## Assigned task
Scan the entries for lines with the word "Hrest", then copy those lines.

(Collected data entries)
Lemma reads_term_sum : level e <> 0%nat -> reads_term e -> reads_sum e.
Proof.
  intros Hl Ht rest res Hrest Hres. rewrite unparse_next by assumption.
  eapply ev_step; [intros n; reflexivity|]. cbn beta.
  apply ev_bind with (a := (e, rest))
    (g := fun x n => let '(l, r) := x in sum_rest n l r).
  - apply Ht; [now apply after_term_factor|].
    eapply ev_step; [intros n; now apply term_rest_stop|]. apply ev_const.
  - exact Hres.
Qed.

End Lifting.

(** *** The operators *)

Section Operators.

Variables l r : expr.
Hypothesis Hl : shaped l = true.
Hypothesis Hr : shaped r = true.

Lemma reads_add (o : operator) :
  binop_level o = 0%nat -> reads_sum l -> reads_term r -> reads_sum (BinOp l o r).
Proof.
  intros Ho Hsl Htr rest res Hrest Hres.
  replace (unparse 0 (BinOp l o r))
    with (unparse 0 l ++ binop_token o :: unparse 1 r)
    by (destruct o; try discriminate; reflexivity).
  rewrite <- app_assoc. cbn [app].
  apply Hsl; [destruct o; try discriminate; reflexivity|].
  eapply ev_step with
    (g := fun n => '(t, r') <- parse_term n (unparse 1 r ++ rest) ;;
                   sum_rest n (BinOp l o t) r').
  { intros n. destruct o; try discriminate; reflexivity. }
  apply ev_bind with (a := (r, rest))
    (g := fun x n => let '(t, r') := x in sum_rest n (BinOp l o t) r').
  - apply Htr; [now apply after_term_factor|].
    eapply ev_step; [intros n; now apply term_rest_stop|]. apply ev_const.
  - exact Hres.
Qed.

Lemma reads_mul (o : operator) :
  binop_level o = 1%nat -> reads_term l -> reads_factor r -> reads_term (BinOp l o r).
Proof.
  intros Ho Htl Hfr rest res Hrest Hres.
  replace (unparse 1 (BinOp l o r))
    with (unparse 1 l ++ binop_token o :: unparse 2 r)
    by (destruct o; try discriminate; reflexivity).
  rewrite <- app_assoc. cbn [app].
  apply Htl; [destruct o; try discriminate; reflexivity|].
  eapply ev_step with
    (g := fun n => '(t, r') <- parse_factor n (unparse 2 r ++ rest) ;;
                   term_rest n (BinOp l o t) r').
  { intros n. destruct o; try discriminate; reflexivity. }
  apply ev_bind with (a := (r, rest))
    (g := fun x n => let '(t, r') := x in term_rest n (BinOp l o t) r').
  - now apply Hfr.
  - exact Hres.
Qed.

Lemma reads_pow : reads_primary l -> reads_factor r -> reads_power (BinOp l Pow r).
Proof.
  intros Hpl Hfr rest Hrest.
  change (unparse 3 (BinOp l Pow r)) with (unparse 4 l ++ TDStar :: unparse 2 r).
  rewrite <- app_assoc. cbn [app].
  eapply ev_step; [intros n; reflexivity|]. cbn beta.
  apply ev_bind with (a := (l, TDStar :: unparse 2 r ++ rest))
    (g := fun x n =>
            let '(b, r0) := x in
            match r0 with
            | TDStar :: r' => '(e, r'') <- parse_factor n r' ;; Ok (BinOp b Pow e, r'')
            | _ => Ok (b, r0)
            end).
  - now apply Hpl.
  - cbn beta iota.
    apply ev_bind with (a := (r, rest))
      (g := fun x (n : nat) => let '(e, r'') := x in Ok (BinOp l Pow e, r'')).
    + now apply Hfr.
    + apply ev_const.
Qed.

Lemma reads_sign (o : unaryop) :
  unary_operators o <> None -> reads_factor r -> reads_factor (UnaryOp o r).
Proof.
  intros Ho Hfr rest Hrest.
  change (unparse 2 (UnaryOp o r)) with (unary_token o :: unparse 2 r).
  cbn [app].
  eapply ev_step with
    (g := fun n => '(e, r') <- parse_factor n (unparse 2 r ++ rest) ;;
                   Ok (UnaryOp o e, r')).
  { intros n. destruct o; try (now elim Ho); reflexivity. }
  apply ev_bind with (a := (r, rest))
    (g := fun x (n : nat) => let '(e, r') := x in Ok (UnaryOp o e, r')).
  - now apply Hfr.
  - apply ev_const.
Qed.

End Operators.

(** *** Names, numbers and calls *)

Lemma reads_atom (e : expr) :
  match e with Constant _ | Name _ => True | _ => False end ->
  reads_primary e.
Proof.
  intros He rest Hrest.
  eapply ev_step; [intros n; reflexivity|]. cbn beta.
  apply ev_bind with (a := (e, rest))
    (g := fun x n => let '(a, r) := x in primary_rest n a r).
  - eapply ev_step with (g := fun _ => Ok (e, rest)); [|apply ev_const].
    intros n. destruct e; try (now elim He); reflexivity.
  - cbn beta iota. eapply ev_step; [intros n; now apply primary_rest_stop|].
    apply ev_const.
Qed.

(** The arguments of a call, read by [parse_args]. *)
Lemma reads_args (a : expr) (l : list expr) (rest : list token) :
  Forall (fun x => shaped x = true /\ reads_sum x) (a :: l) ->
  ev (fun n => parse_args n false (unparse_args (a :: l) ++ rest))
     (Ok (a :: l, [], rest)).
Proof.
  revert a. induction l as [|b l IH]; intros a Hall.
  - apply Forall_inv in Hall as [Hs Hr].
    cbn [unparse_args]. rewrite <- app_assoc. cbn [app].
    pose proof (proj1 (@unparse_opens a Hs 0%nat (TRPar :: rest))) as Ho.
    eapply ev_step with
      (g := fun n =>
         '(ak, r1) <- ('(e, r') <- parse_sum n (unparse 0 a ++ TRPar :: rest) ;;
                       Ok (([e], []), r')) ;;
         match r1 with
         | TRPar :: r2 => Ok (fst ak, snd ak, r2)
         | TComma :: TRPar :: r2 => Ok (fst ak, snd ak, r2)
         | TComma :: r2 =>
             '(args, kws, r3) <- parse_args n (false || negb (match snd ak with [] => true | _ => false end)) r2 ;;
             Ok (fst ak ++ args, snd ak ++ kws, r3)
         | _ => Raise SyntaxError
         end).
    { intros n. destruct (unparse 0 a ++ TRPar :: rest) as [|[] ?];
        try discriminate; reflexivity. }
    apply ev_bind with (a := (([a], @nil expr), TRPar :: rest))
      (g := fun x n =>
         let '(ak, r1) := x in
         match r1 with
         | TRPar :: r2 => Ok (fst ak, snd ak, r2)
         | TComma :: TRPar :: r2 => Ok (fst ak, snd ak, r2)
         | TComma :: r2 =>
             '(args, kws, r3) <- parse_args n (false || negb (match snd ak with [] => true | _ => false end)) r2 ;;
             Ok (fst ak ++ args, snd ak ++ kws, r3)
         | _ => Raise SyntaxError
         end).
    + apply ev_bind with (a := (a, TRPar :: rest))
        (g := fun x (n : nat) => let '(e, r') := x in Ok (([e], @nil expr), r')).
      * apply Hr; [reflexivity|].
        eapply ev_step; [intros n; now apply sum_rest_stop|]. apply ev_const.
      * apply ev_const.
    + apply ev_const.
  - pose proof (Forall_inv Hall) as [Hs Hr].
    pose proof (Forall_inv_tail Hall) as Htl.
    pose proof (Forall_inv Htl) as [Hsb _].
    change (unparse_args (a :: b :: l))
      with (unparse 0 a ++ TComma :: unparse_args (b :: l)).
    rewrite <- app_assoc. cbn [app].
    pose proof (proj1 (@unparse_opens a Hs 0%nat
                         (TComma :: unparse_args (b :: l) ++ rest))) as Ho.
    pose proof (@unparse_args_opens b l rest Hsb) as Hob.
    eapply ev_step with
      (g := fun n =>
         '(ak, r1) <- ('(e, r') <- parse_sum n (unparse 0 a ++ TComma :: unparse_args (b :: l) ++ rest) ;;
                       Ok (([e], []), r')) ;;
         match r1 with
         | TRPar :: r2 => Ok (fst ak, snd ak, r2)
         | TComma :: TRPar :: r2 => Ok (fst ak, snd ak, r2)
         | TComma :: r2 =>
             '(args, kws, r3) <- parse_args n (false || negb (match snd ak with [] => true | _ => false end)) r2 ;;
             Ok (fst ak ++ args, snd ak ++ kws, r3)
         | _ => Raise SyntaxError
         end).
    { intros n.
      destruct (unparse 0 a ++ TComma :: unparse_args (b :: l) ++ rest) as [|[] ?];
        try discriminate; reflexivity. }
    apply ev_bind with (a := (([a], @nil expr), TComma :: unparse_args (b :: l) ++ rest))
      (g := fun x n =>
         let '(ak, r1) := x in
         match r1 with
         | TRPar :: r2 => Ok (fst ak, snd ak, r2)
         | TComma :: TRPar :: r2 => Ok (fst ak, snd ak, r2)
         | TComma :: r2 =>
             '(args, kws, r3) <- parse_args n (false || negb (match snd ak with [] => true | _ => false end)) r2 ;;
             Ok (fst ak ++ args, snd ak ++ kws, r3)
         | _ => Raise SyntaxError
         end).
    + apply ev_bind with (a := (a, TComma :: unparse_args (b :: l) ++ rest))
        (g := fun x (n : nat) => let '(e, r') := x in Ok (([e], @nil expr), r')).
      * apply Hr; [reflexivity|].
        eapply ev_step; [intros n; now apply sum_rest_stop|]. apply ev_const.
      * apply ev_const.
    + cbn beta iota. cbn [fst snd orb negb].
      destruct (unparse_args (b :: l) ++ rest) as [|t ts'] eqn:E;
        [discriminate|].
      replace (fun n : nat => _)
        with (fun n => '(args, kws, r3) <- parse_args n false (t :: ts') ;;
                       Ok ([a] ++ args, @nil expr ++ kws, r3))
        by (destruct t; try discriminate; reflexivity).
      apply ev_bind with (a := (b :: l, @nil expr, rest))
        (g := fun x (n : nat) =>
                let '(args, kws, r3) := x in
                Ok ([a] ++ args, @nil expr ++ kws, r3)).
      * rewrite <- E. now apply IH.
      * apply ev_const.
Qed.

Lemma reads_call (f : str) (args : list expr) :
  Forall (fun x => shaped x = true /\ reads_sum x) args ->
  reads_primary (Call (Name f) args []).
Proof.
  intros Hall rest Hrest. rewrite unparse_call by lia. cbn [app].
  eapply ev_step; [intros n; reflexivity|]. cbn beta.
  apply ev_bind with (a := (Name f, TLPar :: unparse_args args ++ rest))
    (g := fun x n => let '(a, r) := x in primary_rest n a r).
  { eapply ev_step with (g := fun _ => Ok (Name f, TLPar :: unparse_args args ++ rest));
      [reflexivity | apply ev_const]. }
  cbn beta iota. destruct args as [|a l].
  - eapply ev_step with (g := fun n => primary_rest n (Call (Name f) [] []) rest);
      [reflexivity|].
    eapply ev_step; [intros n; now apply primary_rest_stop|]. apply ev_const.
  - pose proof (Forall_inv Hall) as [Hs _].
    pose proof (@unparse_args_opens a l rest Hs) as Ho.
    pose proof (@reads_args a l rest Hall) as Hr.
    destruct (unparse_args (a :: l) ++ rest) as [|t ts'] eqn:E; [discriminate|].
    eapply ev_step with
      (g := fun n => '(args, kws, r') <- parse_args n false (t :: ts') ;;
                     primary_rest n (Call (Name f) args kws) r').
    { intros n. destruct t; try discriminate; reflexivity. }
    apply ev_bind with (a := (a :: l, @nil expr, rest))
      (g := fun x n => let '(args, kws, r') := x in
                       primary_rest n (Call (Name f) args kws) r').
    + exact Hr.
    + cbn beta iota. eapply ev_step; [intros n; now apply primary_rest_stop|].
      apply ev_const.
Qed.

## Exercise answer
  intros Hl Ht rest res Hrest Hres. rewrite unparse_next by assumption.
  intros Ho Hsl Htr rest res Hrest Hres.
  intros Ho Htl Hfr rest res Hrest Hres.
  intros Hpl Hfr rest Hrest.
  intros Ho Hfr rest Hrest.
  intros He rest Hrest.
  intros Hall rest Hrest. rewrite unparse_call by lia. cbn [app].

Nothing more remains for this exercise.